Determination of acid sphingomyelinase activity in biological samples with ultra-performance liquid chromatographic assay

Abstract

A simple, precise and accurate ultra-performance liquid chromatographic (UPLC) method was developed for the quantitative determination of the acid sphingomyelinase (ASM) activity in L-02 hepatocytes. The biological samples of cell homogenate were collected from L-02 hepatocytes and incubated with the fluorescent substrate BODIPY C12-Spm for 2 hr. The samples were determined using ACQUITY UPLC® BEH Amide chromatographic column with mobile phase containing acetonitrile and 13 mM sodium acetate (97:3, v/v) at a flow rate of 0.8 mL/min.
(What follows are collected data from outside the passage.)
(** ** Reading back identities *)

Lemma fmt_02x_parse_colon b rest :
  parse_mac (fmt_02x b ++ colon ++ rest) = option_map (cons (Byte.to_nat b)) (parse_mac rest).
Proof. destruct b; reflexivity. Qed.

Lemma fmt_02x_parse_end b : parse_mac (fmt_02x b) = Some [Byte.to_nat b].
Proof. destruct b; reflexivity. Qed.

(** The rendered MAC address reads back as six octets: [0x2e] followed by
    the last five random bytes, so no random byte is lost or altered by
    the rendering. *)
Theorem new_mac_roundtrip (c : Byte.byte) (rnd : mac6) :
  parse_mac (guest_mac (GuestNetworkConfig_new c rnd)) =
    Some [0x2e; Byte.to_nat (m1 rnd); Byte.to_nat (m2 rnd); Byte.to_nat (m3 rnd);
          Byte.to_nat (m4 rnd); Byte.to_nat (m5 rnd)].
Proof.
  unfold GuestNetworkConfig_new; cbn [guest_mac set_m0 m0 m1 m2 m3 m4 m5].
  rewrite !fmt_02x_parse_colon, fmt_02x_parse_end; reflexivity.
Qed.

Lemma fmt_u8_length b : 1 <= List.length (fmt_u8 b) <= 3.
Proof. destruct b; simpl; lia. Qed.

Lemma fmt_u8_numeral b : dec_numeral (fmt_u8 b) = true.
Proof. destruct b; reflexivity. Qed.

(** The host and guest addresses are dotted quads [192.168.<d>.1] and
    [192.168.<d>.2] and the interface name is [fwtap<d>], for one canonical
    decimal numeral [d] (digits only, no leading zero) of one to three
    digits whose value is the counter; so the
    interface name has at most 8 characters, within the kernel's 15. *)
Theorem new_identity_readback (c : Byte.byte) (rnd : mac6) :
  exists d,
    split_dots (host_ip (GuestNetworkConfig_new c rnd)) = [lit "192"; lit "168"; d; lit "1"] /\
    split_dots (guest_ip (GuestNetworkConfig_new c rnd)) = [lit "192"; lit "168"; d; lit "2"] /\
    strip_prefix (lit "fwtap") (tap_name (GuestNetworkConfig_new c rnd)) = Some d /\
    dec_numeral d = true /\ dec_value d = Byte.to_nat c /\ 1 <= List.length d <= 3 /\
    List.length (tap_name (GuestNetworkConfig_new c rnd)) <= 8.
Proof.
  exists (fmt_u8 c).
  rewrite host_ip_shape, guest_ip_shape, !split_dots_ip by (intros Hn; discriminate Hn).
  split; [reflexivity|]; split; [reflexivity|].
  split; [apply strip_prefix_app|].
  split; [apply fmt_u8_numeral|].
  split; [apply fmt_u8_value|].
  pose proof (fmt_u8_length c).
  split; [exact H|]; cbn [tap_name GuestNetworkConfig_new]; rewrite length_app; simpl; lia.
Qed.

(** ** More on [test_boot] *)

Lemma lc_emit e : lifecycle (snd (emit e)) = classify e.
Proof. unfold lifecycle; simpl; apply app_nil_r. Qed.

(** Whatever the outside world does, the resource life cycle of a run of
    [test_boot] is an initial segment of: create the tap device, spawn the
    VMM, kill it, wait for it, delete the tap device. No step is taken out
    of order or twice, and on any failure the remaining steps are skipped. *)
Theorem test_boot_lifecycle_prefix (W : World) (image_name : string) (ci : CloudInit)
  (h : HypervisorSpawn) :
  exists k, k <= 5 /\
    lifecycle (snd (test_boot W image_name ci h)) =
      firstn k [LcTapAdd (tap_name (test_boot_network W)); LcSpawn; LcKill; LcWait;
                LcTapDel (tap_name (test_boot_network W))].
Proof.
  unfold test_boot.
  rewrite lc_bind, lc_unwrap; destruct (fst (unwrap (w_tempdir W))) as [tmp|];
    [|exists 0; split; [lia|reflexivity]].
  rewrite lc_bind, lc_prepare; destruct (fst (prepare W ci tmp _)) as [cip|];
    [|exists 0; split; [lia|reflexivity]].
  rewrite lc_bind, lc_prepare_os_disk; destruct (fst (prepare_os_disk W tmp image_name)) as [os|];
    [|exists 0; split; [lia|reflexivity]].
  rewrite lc_bind, lc_prepare_tap; destruct (fst (prepare_tap W _)) as [[]|];
    [|exists 1; split; [lia|reflexivity]].
  rewrite lc_bind, lc_spawn; destruct (fst (spawn W h os cip _)) as [[]|];
    [|exists 2; split; [lia|reflexivity]].
  rewrite lc_bind, lc_emit; cbn [fst emit].
  rewrite lc_bind; unfold ssh_command; rewrite lc_ssh_loop.
  destruct (fst (ssh_loop W _ _ _ _ _ _ _)) as [[out|e]|];
    [| exists 2; split; [lia|reflexivity] | exists 2; split; [lia|reflexivity]].
  rewrite lc_bind, lc_emit; cbn [fst emit].
  rewrite lc_bind, lc_expect; destruct (fst (expect (w_kill W))) as [[]|];
    [|exists 3; split; [lia|reflexivity]].
  rewrite lc_bind, lc_emit; cbn [fst emit].
  rewrite lc_bind, lc_expect; destruct (fst (expect (w_wait W))) as [[]|];
    [|exists 4; split; [lia|reflexivity]].
  rewrite lc_cleanup_tap; exists 5; split; [lia|reflexivity].
Qed.

Lemma spawn_in_lc argv tr : In (EvSpawn argv) tr -> In LcSpawn (lifecycle tr).
Proof.
  intros H; unfold lifecycle; apply in_flat_map; exists (EvSpawn argv); split;
    [exact H|left; reflexivity].
Qed.

Lemma unwrap_some {A} (o : option A) a : fst (unwrap o) = Some a -> o = Some a.
Proof. destruct o; simpl; congruence. Qed.

Lemma prepare_os_disk_some W tmp image_name os :
  fst (prepare_os_disk W tmp image_name) = Some os ->
  exists home, w_home W = Some home /\ os = join tmp image_name /\
    prepare_os_disk W tmp image_name =
      (Some os, [EvIo (IoCopy (join (join home "workloads") image_name) os)]).
Proof.
  unfold prepare_os_disk, io, unwrap, emit, expect.
  destruct (w_home W) as [home|]; simpl; [|discriminate].
  destruct (w_io W _); simpl; [|discriminate].
  intros H; injection H as <-; exists home; auto.
Qed.

Lemma snd_spawn W h os ci net : snd (spawn W h os ci net) = [EvSpawn (spawn_argv h os ci net)].
Proof.
  destruct h; unfold spawn, spawn_child, emit, expect; cbn [spawn_argv];
    [destruct (w_spawn W (spawn_ch_argv os ci net))
    |destruct (w_spawn W (spawn_qemu_argv os ci net))]; reflexivity.
Qed.

Lemma lc_test_boot_tail W net (P : lc_event -> Prop) :
  P LcKill -> P LcWait -> P (LcTapDel (tap_name net)) ->
  forall x, In x (lifecycle (snd (
    emit (EvSleep 20) ;;;
    r <- ssh_command W (guest_ip net) (lit "sudo shutdown -h now") ;;
    match r with
    | Err _ => panic
    | Ok _ =>
      emit EvKill ;;; expect (w_kill W) ;;;
      emit EvWait ;;; expect (w_wait W) ;;;
      cleanup_tap W net
    end))) -> P x.
Proof.
  intros Hk Hw Hd x.
  rewrite lc_bind, lc_emit; cbn [fst emit].
  rewrite lc_bind; unfold ssh_command; rewrite lc_ssh_loop.
  destruct (fst (ssh_loop W _ _ _ _ _ _ _)) as [[out|e]|]; [|simpl; tauto|simpl; tauto].
  rewrite lc_bind, lc_emit; cbn [fst emit].
  rewrite lc_bind, lc_expect; destruct (fst (expect (w_kill W))) as [[]|];
    [|simpl; intros [H|[]]; subst x; exact Hk].
  rewrite lc_bind, lc_emit; cbn [fst emit].
  rewrite lc_bind, lc_expect; destruct (fst (expect (w_wait W))) as [[]|];
    [|simpl; intros [H|[H|[]]]; subst x; assumption].
  rewrite lc_cleanup_tap; simpl; intros [H|[H|[H|[]]]]; subst x; assumption.
Qed.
The injection volume was 5 μL. The eluent was monitored using a fluorescence detector set to excitation and emission wavelengths of 435 nm and 525 nm, respectively. Fluorescent product B12-Cer in chromatography analytical can be effectively separated in 2 min, showing good linearity in the range of 6.25–300 ng/mL with the correlation coefficient of 0.9926. The mean ASM activity in L-02 hepatocytes with different sample pretreatment methods, lysis buffer, ultrasonic disruption, and freeze-thawing with liquid nitrogen was 3225.76 ± 323.63, 3330.98 ± 277.99 and 3355.05 ± 267.77 ng/mgprot/h, respectively. Thus we think the current method can be used to detect ASM activity in traces of biological samples.